Imagine you are standing on a job site when, in front of your eyes, an object falling from nearby scaffolding injures a workmate. Luckily for all involved, this workplace health and safety disaster is not playing out in real-life, but is in fact part of a virtual reality platform being used to reduce construction site accidents.
Designed by Associate Professor Sidney Newton and Russell Lowe at UNSW Built Environment, the Situation Engine is an award-winning training platform that allows construction workers to navigate potentially life-threatening scenarios by ‘virtually’ walking through 3D building sites using a computer or oculus rift headset. It is is the first software of its kind to be developed by construction safety experts.
There is a clear need for training tools of this kind – between 2003-2013, Safe Work Australia reported more than 400 deaths on construction sites.
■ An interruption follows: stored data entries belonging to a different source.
(** * earphones.heaven.lab: tempo analysis, rhythmic quantizer and 8D rotation engine

    A shallow embedding of
      - client/src/lib/audio-processor.ts  (class AudioProcessor)
      - src/lib/8d-effects.ts              (class EightDProcessor)
    and of what the control panel, the player and the waveform visualizer
    compute with them, followed by the properties of the specification that
    concern them and by further properties of the code.

    JavaScript numbers are IEEE-754 binary64 values.  The program's arithmetic is
    written once, over the interface [Number], and read at three carriers:
      - [float]  binary64 itself (Rocq's primitive floats): what the program runs;
      - [Q]      exact rationals: the same formulas without rounding, on which
                 the general statements are proved;
      - [R]      exact reals, where [Math.cos] and [Math.sin] have a meaning. *)

From Stdlib Require Import String Ascii DecimalString ZArith QArith Qround Qabs Qminmax List Bool Lia.
From Stdlib Require Import Floats Sorted.
From Stdlib Require Import Reals Lra Lqa.
Import ListNotations.

Set Implicit Arguments.

(* ================================================================== *)
(** ** JavaScript numbers *)
(* ================================================================== *)

(** The operations of the language and of [Math] that the two classes use.
    [num_lt a b] is [a < b]; [a > b] is written [num_lt b a], [a >= b] is
    [num_le b a].  [to_Z] reads an integer-valued number where the program uses
    it as a loop bound or an index. *)
Class Number (N : Type) : Type := {
  of_Z : Z -> N;
  num_add : N -> N -> N;
  num_sub : N -> N -> N;
  num_mul : N -> N -> N;
  num_div : N -> N -> N;
  num_lt : N -> N -> bool;
  num_le : N -> N -> bool;
  Math_abs : N -> N;
  Math_max : N -> N -> N;
  Math_min : N -> N -> N;
  Math_floor : N -> N;
  Math_round : N -> N;
  to_Z : N -> Z
}.

Declare Scope js_scope.
Delimit Scope js_scope with js.
Notation "x + y" := (num_add x y) : js_scope.
Notation "x - y" := (num_sub x y) : js_scope.
Notation "x * y" := (num_mul x y) : js_scope.
Notation "x / y" := (num_div x y) : js_scope.
Notation "x <? y" := (num_lt x y) (at level 70, no associativity) : js_scope.
Notation "x <=? y" := (num_le x y) (at level 70, no associativity) : js_scope.
Notation "x >? y" := (num_lt y x) (at level 70, no associativity) : js_scope.
Notation "x >=? y" := (num_le y x) (at level 70, no associativity) : js_scope.

(** A decimal literal [n/d] (d a power of ten): [0.05] is [dec 5 100].  On
    binary64 the correctly rounded quotient of the two integers is the double
    the literal denotes. *)
Definition dec {N} `{Number N} (n d : Z) : N := (of_Z n / of_Z d)%js.

(** *** Exact rationals.  Every result is reduced, so that equal values of
    closed computations are equal terms. *)
Definition Q_lt (a b : Q) : bool :=
  match Qcompare a b with Lt => true | _ => false end.

Definition Q_floor (a : Q) : Q := inject_Z (Qfloor a).

(** [Math.round]: the nearest integer, a tie going up. *)
Definition Q_round (a : Q) : Q := inject_Z (Qfloor (a + (1 # 2))).

#[export] Instance Q_Number : Number Q := {
  of_Z := inject_Z;
  num_add := fun a b => Qred (a + b);
  num_sub := fun a b => Qred (a - b);
  num_mul := fun a b => Qred (a * b);
  num_div := fun a b => Qred (a / b);
  num_lt := Q_lt;
  num_le := Qle_bool;
  Math_abs := Qabs;
  Math_max := fun a b => if Q_lt a b then b else a;
  Math_min := fun a b => if Q_lt b a then b else a;
  Math_floor := Q_floor;
  Math_round := Q_round;
  to_Z := Qfloor
}.

(** *** binary64 *)
Module F64.

(** The double of an integer (of magnitude below 2^63, rounded to nearest). *)
Definition of_Z (z : Z) : float :=
  if (z <? 0)%Z then PrimFloat.opp (PrimFloat.of_uint63 (Uint63.of_Z (- z)))
  else PrimFloat.of_uint63 (Uint63.of_Z z).

(** A finite double is [n * 2^e] for integers [n] and [e]; [None] for NaN
    and the infinities. *)
Definition decompose (x : float) : option (Z * Z) :=
  match Prim2SF x with
  | S754_zero _ => Some (0, 0)%Z
  | S754_finite s m e => Some (if s then Z.neg m else Z.pos m, e)
  | _ => None
  end.

(** [Math.floor]: a double with [e >= 0] is an integer already; otherwise the
    floor of [n / 2^(-e)] is [n] shifted right by [-e]. *)
Definition floor (x : float) : float :=
  match decompose x with
  | Some (n, e) => if (0 <=? e)%Z then x else of_Z (Z.shiftr n (- e))
  | None => x
  end.

(** [Math.round]: the floor of [n / 2^(-e) + 1/2], a tie going up.  (A zero
    result is [+0]; the sign of a zero is not observed by the program.) *)
Definition round (x : float) : float :=
  match decompose x with
  | Some (n, e) =>
      if (0 <=? e)%Z then x
      else of_Z (Z.shiftr (2 * n + 2 ^ (- e)) (1 - e))
  | None => x
  end.

(** The integer a double holds, where it is used as a size or an index. *)
Definition to_Z (x : float) : Z :=
  match decompose x with
  | Some (n, e) => if (0 <=? e)%Z then (n * 2 ^ e)%Z else Z.shiftr n (- e)
  | None => 0%Z
  end.

(** [Math.max] and [Math.min]: NaN if an argument is NaN, and [+0] above [-0]. *)
Definition max (a b : float) : float :=
  if PrimFloat.is_nan a || PrimFloat.is_nan b then PrimFloat.nan
  else if PrimFloat.ltb a b then b
  else if PrimFloat.ltb b a then a
  else if PrimFloat.get_sign a then b else a.

Definition min (a b : float) : float :=
  if PrimFloat.is_nan a || PrimFloat.is_nan b then PrimFloat.nan
  else if PrimFloat.ltb a b then a
  else if PrimFloat.ltb b a then b
  else if PrimFloat.get_sign a then a else b.

End F64.

#[export] Instance F64_Number : Number float := {
  of_Z := F64.of_Z;
  num_add := PrimFloat.add;
  num_sub := PrimFloat.sub;
  num_mul := PrimFloat.mul;
  num_div := PrimFloat.div;
  num_lt := PrimFloat.ltb;
  num_le := PrimFloat.leb;
  Math_abs := PrimFloat.abs;
  Math_max := F64.max;
  Math_min := F64.min;
  Math_floor := F64.floor;
  Math_round := F64.round;
  to_Z := F64.to_Z
}.

(** *** Exact reals *)
Definition R_lt (a b : R) : bool := if Rlt_dec a b then true else false.
Definition R_le (a b : R) : bool := if Rle_dec a b then true else false.

#[export] Instance R_Number : Number R := {
  of_Z := IZR;
  num_add := Rplus;
  num_sub := Rminus;
  num_mul := Rmult;
  num_div := Rdiv;
  num_lt := R_lt;
  num_le := R_le;
  Math_abs := Rabs;
  Math_max := Rmax;
  Math_min := Rmin;
  Math_floor := fun a => IZR (Int_part a);
  Math_round := fun a => IZR (Int_part (a + / 2));
  to_Z := Int_part
}.


(* ================================================================== *)
(** ** Completions of (async) methods *)
(* ================================================================== *)

(** A method of a class with private state [S] either returns (an async method:
    its promise resolves), throws (its promise rejects) or does not terminate.
    The state at the end is kept in both terminating cases, so that a [catch]
    continues from the state the [try] block left. *)
Inductive Completion (S A : Type) : Type :=
| Normal (a : A) (s : S)
| Throw (e : string) (s : S)
| Diverge.

Arguments Normal {S A} a s.
Arguments Throw {S A} e s.
Arguments Diverge {S A}.

Definition M (S A : Type) : Type := S -> Completion S A.

Definition ret {S A} (a : A) : M S A := fun s => Normal a s.

Definition throw {S A} (e : string) : M S A := fun s => Throw e s.

Definition bind {S A B} (m : M S A) (k : A -> M S B) : M S B :=
  fun s =>
    match m s with
    | Normal a s' => k a s'
    | Throw e s' => Throw e s'
    | Diverge => Diverge
    end.

(** [try { body } catch (error) { handler }] *)
Definition try_catch {S A} (body : M S A) (handler : string -> M S A) : M S A :=
  fun s =>
    match body s with
    | Normal a s' => Normal a s'
    | Throw e s' => handler e s'
    | Diverge => Diverge
    end.

(** [await p] for a platform promise whose outcome is known: [None] rejects. *)
Definition await {S A} (outcome : option A) (rejection : string) : M S A :=
  match outcome with
  | Some a => ret a
  | None => throw rejection
  end.

Notation "x <- m ;; k" := (bind m (fun x => k))
  (at level 61, m at next level, right associativity).
Notation "m ;;; k" := (bind m (fun _ => k))
  (at level 61, right associativity).

(* ================================================================== *)
(** ** client/src/lib/audio-processor.ts *)
(* ================================================================== *)

Module AudioProcessor.
Section WithNumber.
Context {N : Type} `{Number N}.
Local Open Scope js_scope.

(** [interface BPMAnalysisResult] *)
Record BPMAnalysisResult : Type := {
  bpm : N;
  confidence : N;
  optimalSpeed : N
}.

(** The platform's [AudioBuffer], as far as [detectBPM] reads it:
    [getChannelData(0)] and [sampleRate]. *)
Record AudioBuffer : Type := {
  channelData0 : list N;
  sampleRate : Z
}.

Definition ArrayBuffer : Type := list Byte.byte.

(** A [File]: the outcome of [file.arrayBuffer()], [None] when the read rejects. *)
Record File : Type := { arrayBuffer : option ArrayBuffer }.

(** The platform's [AudioContext]: [decodeAudioData] is the platform decoder,
    [None] when it rejects. *)
Record AudioContext : Type := {
  decodeAudioData : ArrayBuffer -> option AudioBuffer
}.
The Situation Engine was recently awarded a Premier Innovation in Education and Training Award by the UK-based Chartered Institute of Building, with the judging panel labelling the Situation Engine “at the leading edge of current applications of gaming technologies for practical training in the construction sector”.
The platform, which is based on gaming technology, has sparked interest in both Australia and Asia. Major Hong Kong-based firm, Gammon Construction, has used the platform for the past six months and credit it with significantly reducing training times. China’s leading power generation company, China Light and Power, is also reviewing the system as a way to extend its safety training.
In Australia, Brookfield Multiplex is proposing to use The Situation Engine to better engage and train construction workers in Queensland.
Newton says the hyper-real environment engages workers and students more effectively than theoretical tests.
“The Situation Engine allows students to experience several different sites at varying stages of construction, all of which pose risks like electrocution, falling objects or working at elevated heights,” he says. “The class can observe and forensically diagnose problems as they walk through different scenarios.”
Newton and Lowe have accurately replicated Australian construction sites, right down to machinery, signs and equipment.
“For these scenarios to be convincing and for people to change their behaviour the sites need to look authentic and the hazards have to be realistic,” Newton adds.
Lowe says it is important for architecture students, in particular, to understand hazards on building sites.
“First-year students have no on-site experience but as practising architects they’ll need to know how to behave on building sites,” he explains. “The Situation Engine allows them to act as a virtual site manager or building surveyor and assess and evaluate the safety issues.”
The Situation Engine builds on an Australian Government Office for Learning and Teaching project in partnership with the University of South Australia, the University of Adelaide and Western Sydney University.
The partners developed the Situational eLearning Adaptive Repository (SeLAR), an open-access website of construction site images, lecture notes, models and plans that students can use to customise their own virtual construction sites.
“We develop the basic software but the idea is for each student or company to tailor-make their own virtual construction site – the SeLAR website gives them everything they need to do that,” Lowe says.
To date 800 students across Australia have accessed the website.